# Matrix Algebra

1. Dec 18, 2008

### jkeatin

In a certain country, there are three political parties: The conservative Butter-side-up party
(the Uppers), the radical Butter-side-down party (the Downers), and the progressive Pitapocket
party (the Pocketeers). Recent polls show that each year, 70% of Uppers remain
Uppers, 80% of Downers remain Downers, 40% of Pocketeers remain Pocketeers. Everyone
else switches, and they divide equally among the other two parties.
(a) Write the transition matrix representing the party-switching process.
(b) In the long run, how will the people be distributed among the political parties?

2. Dec 18, 2008

### Vid

What have you tried?

3. Dec 18, 2008

### jkeatin

.7 .15 .15
.8 .2 .2
.4 .3 .3

is that say matrix A?

4. Dec 18, 2008

### HallsofIvy

Staff Emeritus
No, that's not correct. Assuming (A, B, C) means that one year A% uppers, B% downers, C% pitas, then you must have
$$\left[\begin{array}{ccc}a_{11} & a_{12} & a_{13} \\ a_{21} & a_{22} & a_{23} \\ a_{31} & a_{32} & a{_33}\end{array}\right]\left[\begin{array}{c}1.0 \\ 0.0 \\ 0.0\end{array}\right]= \left[\begin{array}{c} 0.7 \\ 0.15 \\ 0.15\end{array}\right]$$

$$\left[\begin{array}{ccc}a_{11} & a_{12} & a_{13} \\ a_{21} & a_{22} & a_{23} \\ a_{31} & a_{32} & a_{33}\end{array}\right]\left[\begin{array}{c}0.0 \\ 1.0 \\ 0.0\end{array}\right]= \left[\begin{array}{c} 0.1 \\ 0.8 \\ 0.1\end{array}\right]$$
and
$$\left[\begin{array}{ccc}a_{11} & a_{12} & a_{13} \\ a_{21} & a_{22} & a_{23} \\ a_{31} & a_{32} & a_{33}\end{array}\right]\left[\begin{array}{c}0.0 \\ 0.0 \\ 1.0\end{array}\right]= \left[\begin{array}{c} 0.3 \\ 0.3 \\ 0.4\end{array}\right]$$

You can determine the "a"s from that.

5. Dec 18, 2008

### jkeatin

.7 .1 .3
.15 .8 .3
.15 .1 .4

then do i just reduce the matrix equation and find the values?

6. Dec 18, 2008

### jkeatin

or do i find the eigenvalues and eigenvectors?

7. Dec 19, 2008

### Staff: Mentor

Have you tried what Halls suggested?

8. Dec 19, 2008

### HallsofIvy

Staff Emeritus
C'mon now, you are not coming to this having no idea what you are doing are you? WHY would you "reduce the matrix equation" (what matrix equation) or "find the eigenvalues and eigenvectors"? What would either of those tell you?

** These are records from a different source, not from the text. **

(** * nnest.likelihoods: benchmark log-densities and their rejection sampler

    A shallow embedding of [nnest/likelihoods.py].

    Conventions of the embedding:
    - a NumPy [float64] (and a Python [float] or [int]) is a real number of
      [R]; rounding, infinities and NaN are outside the model; every array
      is an array of [float64], as the candidates of [sample] are (arrays
      of integers, which NumPy refuses to update in place with a float,
      are outside the model);
    - a Python exception is a value of [exn], and a computation that may
      raise returns a [res];
    - arrays that the code only reads are lists; the one place where the
      code writes into an array ([GaussianMix.__call__]) has a second model
      over an explicit store of array objects;
    - the process-wide generator [np.random] is an explicit [RandomState]
      threaded through [sample]. *)

From Stdlib Require Import Reals Lra Lia String.
From stdpp Require Import gmap.

#[local] Open Scope R_scope.

(** ** Exceptions and the error monad *)

Inductive exn : Type :=
| NotImplementedError
| AssertionError (msg : string)
| IndexError
| TypeError
| ValueError.

Inductive res (A : Type) : Type :=
| Ok (a : A)
| Raise (e : exn).
Arguments Ok {A} a.
Arguments Raise {A} e.

Definition bind {A B : Type} (m : res A) (k : A -> res B) : res B :=
  match m with
  | Ok a => k a
  | Raise e => Raise e
  end.

Notation "'let*' x ':=' m 'in' k" := (bind m (fun x => k))
  (at level 10, x name, m at level 100, k at level 200).

(** A list comprehension [[f(x) for x in xs]] whose body may raise: the
    elements are evaluated from left to right and the first exception
    leaves the comprehension. *)
Fixpoint comprehension {A B : Type} (f : A -> res B) (xs : list A) : res (list B) :=
  match xs with
  | [] => Ok []
  | x :: xs' => let* y := f x in let* ys := comprehension f xs' in Ok (y :: ys)
  end.

(** ** Arrays and the arguments of [loglike] *)

(** The arrays of the module have one or two axes. *)
Inductive ndarray : Type :=
| Arr1 (v : list R)
| Arr2 (ncols : nat) (rows : list (list R)).

Definition shape (a : ndarray) : list nat :=
  match a with
  | Arr1 v => [length v]
  | Arr2 d rows => [length rows; d]
  end.

(** What [loglike] is handed: a Python list of numbers (the empty list
    [[]] is [PyListNum []]), a non-empty Python list of lists of numbers,
    or an array. *)
Inductive pyobj : Type :=
| PyListNum (l : list R)
| PyListList (row : list R) (rows : list (list R))
| PyArray (a : ndarray).


(** [if isinstance(x, list): x = np.array(x)]. Rows of different lengths
    are refused by [np.array] (NumPy 1.24 and later). *)
Definition to_array (x : pyobj) : res ndarray :=
  match x with
  | PyListNum l => Ok (Arr1 l)
  | PyListList r rs =>
      if forallb (fun r' => Nat.eqb (length r') (length r)) rs
      then Ok (Arr2 (length r) (r :: rs))
      else Raise ValueError
  | PyArray a => Ok a
  end.

(** What [loglike] returns: the scalar of one point or an array of
    scalars. *)
Inductive out : Type :=
| Scalar (s : R)
| Vector (v : list R).
Lemma nothing_new_leaves_world_alone_witness :
  checkForNewItems Json.parse Json.stringify [adA; adA] sampleTopic seenWorld
  = (inr [], seenWorld).
Proof.
  apply (nothing_new_leaves_world_alone Json.parse Json.stringify [adA; adA] sampleTopic
           seenWorld (Json.stringify ["imgA"]) ["imgA"]).
  - reflexivity.
  - reflexivity.
  - intros ad Hin. apply elem_of_cons in Hin as [-> | Hin]; [by left |].
    apply list_elem_of_singleton in Hin as ->. by left.
Defined.

Lemma seen_set_after_run_witness :
  (list_to_set
     (persistedSeenSet Json.parse sampleTopic
        (checkForNewItems Json.parse Json.stringify [adB; adNoImage1] sampleTopic seenWorld).2)
   : gset string)
  = list_to_set (persistedSeenSet Json.parse sampleTopic seenWorld)
    ∪ list_to_set (imageUrl <$> [adB; adNoImage1]).
Proof.
  apply (seen_set_after_run Json.parse Json.stringify [adB; adNoImage1] sampleTopic seenWorld
           [adB; adNoImage1]
           (checkForNewItems Json.parse Json.stringify [adB; adNoImage1] sampleTopic seenWorld).2
           JsonFacts.parse_stringify eq_refl).
  reflexivity.
Defined.

Lemma later_run_reports_only_unknown_keys_witness :
  ∃ w1 w2,
    checkForNewItems Json.parse Json.stringify [adNoImage1] sampleTopic emptyWorld
    = (inr [adNoImage1], w1)
    ∧ checkForNewItems Json.parse Json.stringify [adNoImage2; adB] sampleTopic w1
      = (inr [adB], w2).
Proof.
  exists (checkForNewItems Json.parse Json.stringify [adNoImage1] sampleTopic emptyWorld).2.
  exists (checkForNewItems Json.parse Json.stringify [adNoImage2; adB] sampleTopic
            (checkForNewItems Json.parse Json.stringify [adNoImage1] sampleTopic emptyWorld).2).2.
  split; [reflexivity |].
  rewrite (later_run_reports_only_unknown_keys Json.parse Json.stringify [adNoImage1]
             [adNoImage2; adB] sampleTopic emptyWorld [adNoImage1] _ [adB] _
             JsonFacts.parse_stringify eq_refl eq_refl eq_refl) at 1.
  reflexivity.
Defined.
(** ** Notifier *)

(** One send: one request, and the answer decides the outcome. *)
Lemma notify_item_run env chat token item w :
  (if truthy (imageUrl item)
   then sendTelegramPhotoMessage env chat (imageUrl item) (itemMessage item) token
   else sendTelegramMessage env chat (itemMessage item) token) w
  = (match sendFailure (truthy (imageUrl item)) (net env (requests w)) with
     | Some e => inl e
     | None => inr tt
     end,
     {| files := files w; clockReads := clockReads w; requests := S (requests w);
        trace := trace w ++ [notificationOf chat token item];
        diskFaults := diskFaults w |}).
Proof.
  unfold notificationOf.
  destruct (truthy (imageUrl item));
    unfold sendTelegramPhotoMessage, sendTelegramMessage, tryCatch, bind, http, sendFailure;
    by destruct (net env (requests w)) as [m | [] st stt body].
Qed.

(** While the sink accepts, the loop moves on item by item. *)
Lemma sendNewItems_accepted_prefix env chat token pre rest w :
  (∀ j, (j < length pre)%nat →
        ∃ status statusText body, net env (requests w + j) = Response true status statusText body) →
  sendNewItems env chat token (pre ++ rest) w
  = sendNewItems env chat token rest
      {| files := files w; clockReads := clockReads w;
         requests := requests w + length pre;
         trace := trace w ++ map (notificationOf chat token) pre;
         diskFaults := diskFaults w |}.
Proof.
  revert w. induction pre as [| item pre IH]; intros w Hok.
  { cbn. rewrite Nat.add_0_r, app_nil_r. by destruct w. }
  cbn [app sendNewItems]. unfold bind at 1. rewrite notify_item_run.
  destruct (Hok 0%nat) as (st & stt & body & Hnet); [cbn; lia |].
  rewrite Nat.add_0_r in Hnet. rewrite Hnet. cbn [sendFailure].
  rewrite IH.
  - cbn [files clockReads requests trace diskFaults length map]. do 2 f_equal; [lia |].
    by rewrite <- app_assoc.
  - intros j Hj. cbn [requests]. destruct (Hok (S j)) as (st' & stt' & body' & Hnet'); [cbn; lia |].
    replace (S (requests w) + j)%nat with (requests w + S j)%nat by lia. eauto.
Qed.
Definition classify_http (prefix : list Z) : SniffResult :=
  match parse_request 64 prefix with
  | Ok HttpPartial => RNeedMore
  | Err _ => RMalformed
  | Ok (HttpComplete request) =>
      match http_request_host request with
      | Err _ => RMalformed
      | Ok (Some h) => matched Http h
      | Ok None => RUnsupported
      end
  end.

(** The two loops over [read_tls]/[accept]; [None] when the fuel runs out. *)
Fixpoint classify_tls_loop (fuel : nat) (acceptor : Acceptor) (rest : list Z) : option SniffResult :=
  match fuel with
  | O => None
  | S fuel =>
      match read_tls acceptor rest with
      | (Err _, _) => Some RMalformed
      | (Ok read, acceptor) =>
          match accept acceptor with
          | (Ok (Some name), _) =>
              Some match name with
                   | Some h => match normalize_dns_name h with
                               | Some h => matched Tls h
                               | None => RMalformed
                               end
                   | None => RUnsupported
                   end
          | (Ok None, acceptor) =>
              if (read =? 0)%nat then Some RNeedMore else classify_tls_loop fuel acceptor (drop read rest)
          | (Err _, _) => Some RMalformed
          end
      end
  end.
(** One turn per byte and a last one are enough ([classify_tls_total]). *)
Definition classify_tls (prefix : list Z) : SniffResult :=
  default RNeedMore (classify_tls_loop (S (length prefix)) Acceptor_default prefix).

Definition classify_prefix (prefix : list Z) (max_bytes : nat) : SniffResult :=
  let limit := Nat.min max_bytes HARD_MAX_SNIFF_BYTES in
  if (limit <? length prefix)%nat then RLimitExceeded
  else
    let r := match prefix with
             | [] => RNeedMore
             | b :: _ => if b =? 0x16 then classify_tls prefix
                         else if could_be_http prefix then classify_http prefix
                         else RUnsupported
             end in
    if bool_decide (r = RNeedMore) && (limit <=? length prefix)%nat then RLimitExceeded else r.
Lemma http_decided max D st c t :
  http_open max D st -> could_be_http (D ++ c ++ t) = true -> c <> [] ->
  decide_parser (parser st) c = Some (PHttp (length D)).
Proof.
  intros [] Hc Hne. destruct ho_parser0 as [->|[-> ->]]; [done|]. destruct c as [|b c]; [done|].
  simpl in *. rewrite (could_be_http_not_tls b (c ++ t)) by done.
  by rewrite (could_be_http_prefix (b :: c) t).
Qed.


Lemma observe_open st now c p :
  observation st = None -> expired st now = false ->
  let taken := Nat.min (length c) (max_bytes st - observed_bytes st) in
  decide_parser (parser st) (take taken c) = Some (PHttp p) ->
  observe st now c =
    (let '(o, pre, p) := observe_http_incremental (prefix st) p (take taken c) in
     settle o (taken <? length c)%nat (advance st taken (PHttp p) pre)).
Proof. intros Ho He taken Hp. unfold observe. rewrite Ho, He. fold taken. cbv zeta. by rewrite Hp. Qed.

(** One chunk: the observer has settled on what the reference says, or is open. *)
Lemma observe_chunk max D st now c t :
  http_open max D st -> expired st now = false -> could_be_http (D ++ c ++ t) = true ->
  match http_reference max (D ++ c) with
  | Some o => observation (observe st now c) = Some o
  | None => http_open max (D ++ c) (observe st now c) /\
            started (observe st now c) = started st /\ timeout (observe st now c) = timeout st
  end.
Proof.
  intros Hst He Hc. pose proof Hst as [Ho Hm Hob Hr Hp Hn _].
  set (taken := Nat.min (length c) (max_bytes st - observed_bytes st)).
  assert (take max (D ++ c) = D ++ take taken c) as Htake.
  { rewrite take_app_ge by lia. f_equal. unfold taken. rewrite Hm, Hob.
    destruct (decide (length c <= max - length D)%nat); [rewrite Nat.min_l by lia; rewrite !take_ge by lia; done|].
    by rewrite Nat.min_r by lia. }
  destruct (decide (c = [])) as [->|Hne].
  { unfold http_reference. rewrite app_nil_r, take_ge, Hn by lia. destruct (Nat.leb_spec max (length D)); [lia|].
    unfold observe. rewrite Ho, He. cbn [length Nat.min take].
    destruct Hst as [_ _ _ _ _ _ [E|[E ->]]]; rewrite E; cbn [decide_parser].
    - rewrite Hp, http_incremental_exact, app_nil_r, Hn by done. cbn -[Nat.leb Nat.add].
      rewrite Hm, Hob, Nat.add_0_r. destruct (Nat.leb_spec max (length D)); [lia|]. split; [|done].
      split; simpl; auto; lia.
    - cbn -[Nat.leb Nat.add]. rewrite Hm, Hob. destruct (Nat.leb_spec max (length (@nil Z) + 0)); [simpl in *; lia|].
      split; [|done]. split; simpl in *; auto; lia. }
  assert (take taken c <> []) as Htc.
  { intros E. apply (f_equal length) in E. rewrite length_take in E. unfold taken in E. destruct c; [done|]. cbn [length] in E. lia. }
  rewrite (observe_open st now c (length D)); [|done|done|].
  2:{ fold taken. apply (http_decided max D st (take taken c) (drop taken c ++ t)); [done| |done].
      by rewrite (assoc_L (++) (take taken c)), take_drop. }
  fold taken. rewrite Hp, http_incremental_exact by done. unfold http_reference. rewrite Htake.
  destruct (find_sub (D ++ take taken c) crlfcrlf) as [i|] eqn:Ef.
  - cbn. do 2 f_equal. pose proof (find_sub_bound _ _ _ Ef) as Hb. cbn in Hb.
    rewrite <- Htake, take_take. rewrite <- Htake, length_take in Hb. f_equal. lia.
  - unfold settle. cbn -[Nat.leb Nat.ltb Nat.add]. rewrite Hm, Hob.
    assert (length (D ++ c) = length D + length c)%nat as Hlen by apply length_app.
    destruct (Nat.leb_spec max (length (D ++ c))).
    + replace ((taken <? length c)%nat || (max <=? length D + taken)%nat) with true; [done|].
      destruct (Nat.ltb_spec taken (length c)); [done|]. symmetry. apply Nat.leb_le. lia.
    + assert (taken = length c) as Et by lia. rewrite Et, Nat.ltb_irrefl, take_ge by done. cbn [orb].
      rewrite Et, take_ge in Ef by done. destruct (Nat.leb_spec max (length D + length c)); [lia|].
      split; [|done]. split; simpl; rewrite ?length_app; auto; lia.
Qed.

Intrepret "in the long run as meaning "after many years". After n years, You will have An X where X is the initial distribution. How can you most easily find An for large n?

He did- in post #5.

9. Dec 19, 2008

### jkeatin

I took .7 , .8 , and .4 and subtracted 1 from each, then i got x1=6t x2=3t and x3=t
so 60% uppers, 30% downers 10% pocketeers, is that close or am i just way off

10. Dec 20, 2008

### HallsofIvy

Staff Emeritus
What reasoning did you use to arrive at that answer?